** Data for processing follows **
(** A record without [error] that [fetchUsage] returns is the record of one
    of the three probes. *)
Lemma fetchUsage_from_probe (this : UniversalProvider) (w : World)
    (log log' : list Axios.Request) (r : UsageResult) :
  fetchUsage this w log = (Return r, log') ->
  error r = None ->
  exists log0,
    tryNewAPIBilling this w log0 = (Return (Some r), log')
    \/ tryOneAPI this w log0 = (Return (Some r), log')
    \/ tryOpenRouter this w log0 = (Return (Some r), log').
Proof.
  intros F E.
  destruct (truthy (apiKey this)) eqn:Hk; [destruct (truthy (endpoint this)) eqn:He|].
  - rewrite (fetchUsage_configured this w log Hk He) in F.
    destruct (for_detectors_probe _ [tryOneAPI this; tryOpenRouter this] w log
                (tryNewAPIBilling_probe_like this)) as [resA [logA [RA [_ FA]]]].
    rewrite FA in F. destruct resA as [rA|].
    { injection F as <- <-. exists log. left. exact RA. }
    destruct (for_detectors_probe _ [tryOpenRouter this] w logA
                (tryOneAPI_probe_like this)) as [resB [logB [RB [_ FB]]]].
    rewrite FB in F. destruct resB as [rB|].
    { injection F as <- <-. exists logA. right. left. exact RB. }
    destruct (for_detectors_probe _ [] w logB
                (tryOpenRouter_probe_like this)) as [resC [logC [RC [_ FC]]]].
    rewrite FC in F. destruct resC as [rC|].
    { injection F as <- <-. exists logB. right. right. exact RC. }
    injection F as <- _. discriminate E.
  - rewrite (fetchUsage_not_configured this w log) in F.
    + injection F as <- _. discriminate E.
    + right. apply truthy_false_iff. exact He.
  - rewrite (fetchUsage_not_configured this w log) in F.
    + injection F as <- _. discriminate E.
    + left. apply truthy_false_iff. exact Hk.
Qed.
(** The handler of [GET /api/products] on [req.query] as Express gives it.
    An array or object for [sort] takes the default branch of the switch,
    as "name" does, and for [filter] equals neither literal, as "all"
    does. On string parameters this is [products_handler]. *)
Definition products_route (db : option Database) (query : ReqQuery)
    : M Response :=
  try_catch
    (let categoryId := req_category query in
     let sortBy := or_default (text_of (req_sort query)) "name" in
     let filterBy := or_default (text_of (req_filter query)) "all" in
     let search := req_search query in
     match db with
     | None => ret (res_error 500 "Database not loaded" None)
     | Some d =>
         match products d with
         | None => ret (res_error 500 "Database not loaded" None)
         | Some store =>
             let* products := spread store in
             let* products := filterByCategoryParam categoryId products in
             let* products := filterByAvailability filterBy products in
             let* products := filterBySearchParam search products in
             let* products := sortProducts sortBy products in
             let* l := contents products in
             ret (res_json l)
         end
     end)
    (fun message =>
       ret (res_error 500 "Internal server error" (Some message))).

(** *** Loading the database *)

(** What reading and parsing [db.json] gives. *)
Inductive FileContent : Type :=
| Unreadable                                   (* the read or the parse throws *)
| ParsedNull                                   (* the file holds [null] *)
| ParsedObject (data : option (list Product)). (* an object, with or without
                                                  the [products] key *)

(** The [try]/[catch] around the load: a failure is logged and replaced by
    empty collections. Then [jsonServer.router(db)], outside the [try],
    rejects a database that is not an object: the module does not load. *)
Definition load (file : FileContent) : M (option Database) :=
  match file with
  | Unreadable =>
      let* store := alloc [] in ret (Some (mkDatabase (Some store)))
  | ParsedNull => throw "jsonServer.router: the database is not an object"
  | ParsedObject None => ret (Some (mkDatabase None))
  | ParsedObject (Some l) =>
      let* store := alloc l in ret (Some (mkDatabase (Some store)))
  end.

(** The server's life up to the answer to one request. *)
Definition serve (file : FileContent) (query : Query) : M Response :=
  let* db := load file in products_handler db query.

Definition serve_route (file : FileContent) (query : ReqQuery) : M Response :=
  let* db := load file in products_route db query.

End Routes.

End ServerJs.

(** ** The custom server set-up *)

Module CustomServer.

(** The module calls [cors(...)] at its top level and binds no [cors]:
    loading it throws before a route is registered. The handlers below are
    the text of the routes it would register. *)
Definition module_load : outcome unit := Throw "cors is not defined".

Section Routes.

Context {R : Runtime}.

(** The search callback: neither [description] nor [tags] is guarded. *)
Definition searchCallback (searchLower : string) (product : Product)
    : outcome bool :=
  if includes (toLowerCase (name product)) searchLower then Return true
  else
    match description product with
    | None =>
        Throw "Cannot read properties of undefined (reading 'toLowerCase')"
    | Some text =>
        if includes (toLowerCase text) searchLower then Return true
        else
          match tags product with
          | None =>
              Throw "Cannot read properties of undefined (reading 'some')"
          | Some ts =>
              Return
                (existsb (fun tag => includes (toLowerCase tag) searchLower)
                   ts)
          end
    end.

Definition filterBySearch (search : option string) (products : loc)
    : M loc :=
  match search with
  | Some term =>
      if term =? "" then ret products
      else
        let searchLower := toLowerCase term in
        Array_filter (searchCallback searchLower) products
  | None => ret products
  end.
** End of Data for processing **
What is expected:
Begin at the top of the records above and quote each line exactly, ending with the line that contains "does, and for".

Task answer:
(** A record without [error] that [fetchUsage] returns is the record of one
    of the three probes. *)
Lemma fetchUsage_from_probe (this : UniversalProvider) (w : World)
    (log log' : list Axios.Request) (r : UsageResult) :
  fetchUsage this w log = (Return r, log') ->
  error r = None ->
  exists log0,
    tryNewAPIBilling this w log0 = (Return (Some r), log')
    \/ tryOneAPI this w log0 = (Return (Some r), log')
    \/ tryOpenRouter this w log0 = (Return (Some r), log').
Proof.
  intros F E.
  destruct (truthy (apiKey this)) eqn:Hk; [destruct (truthy (endpoint this)) eqn:He|].
  - rewrite (fetchUsage_configured this w log Hk He) in F.
    destruct (for_detectors_probe _ [tryOneAPI this; tryOpenRouter this] w log
                (tryNewAPIBilling_probe_like this)) as [resA [logA [RA [_ FA]]]].
    rewrite FA in F. destruct resA as [rA|].
    { injection F as <- <-. exists log. left. exact RA. }
    destruct (for_detectors_probe _ [tryOpenRouter this] w logA
                (tryOneAPI_probe_like this)) as [resB [logB [RB [_ FB]]]].
    rewrite FB in F. destruct resB as [rB|].
    { injection F as <- <-. exists logA. right. left. exact RB. }
    destruct (for_detectors_probe _ [] w logB
                (tryOpenRouter_probe_like this)) as [resC [logC [RC [_ FC]]]].
    rewrite FC in F. destruct resC as [rC|].
    { injection F as <- <-. exists logB. right. right. exact RC. }
    injection F as <- _. discriminate E.
  - rewrite (fetchUsage_not_configured this w log) in F.
    + injection F as <- _. discriminate E.
    + right. apply truthy_false_iff. exact He.
  - rewrite (fetchUsage_not_configured this w log) in F.
    + injection F as <- _. discriminate E.
    + left. apply truthy_false_iff. exact Hk.
Qed.
(** The handler of [GET /api/products] on [req.query] as Express gives it.
    An array or object for [sort] takes the default branch of the switch,
    as "name" does, and for [filter] equals neither literal, as "all"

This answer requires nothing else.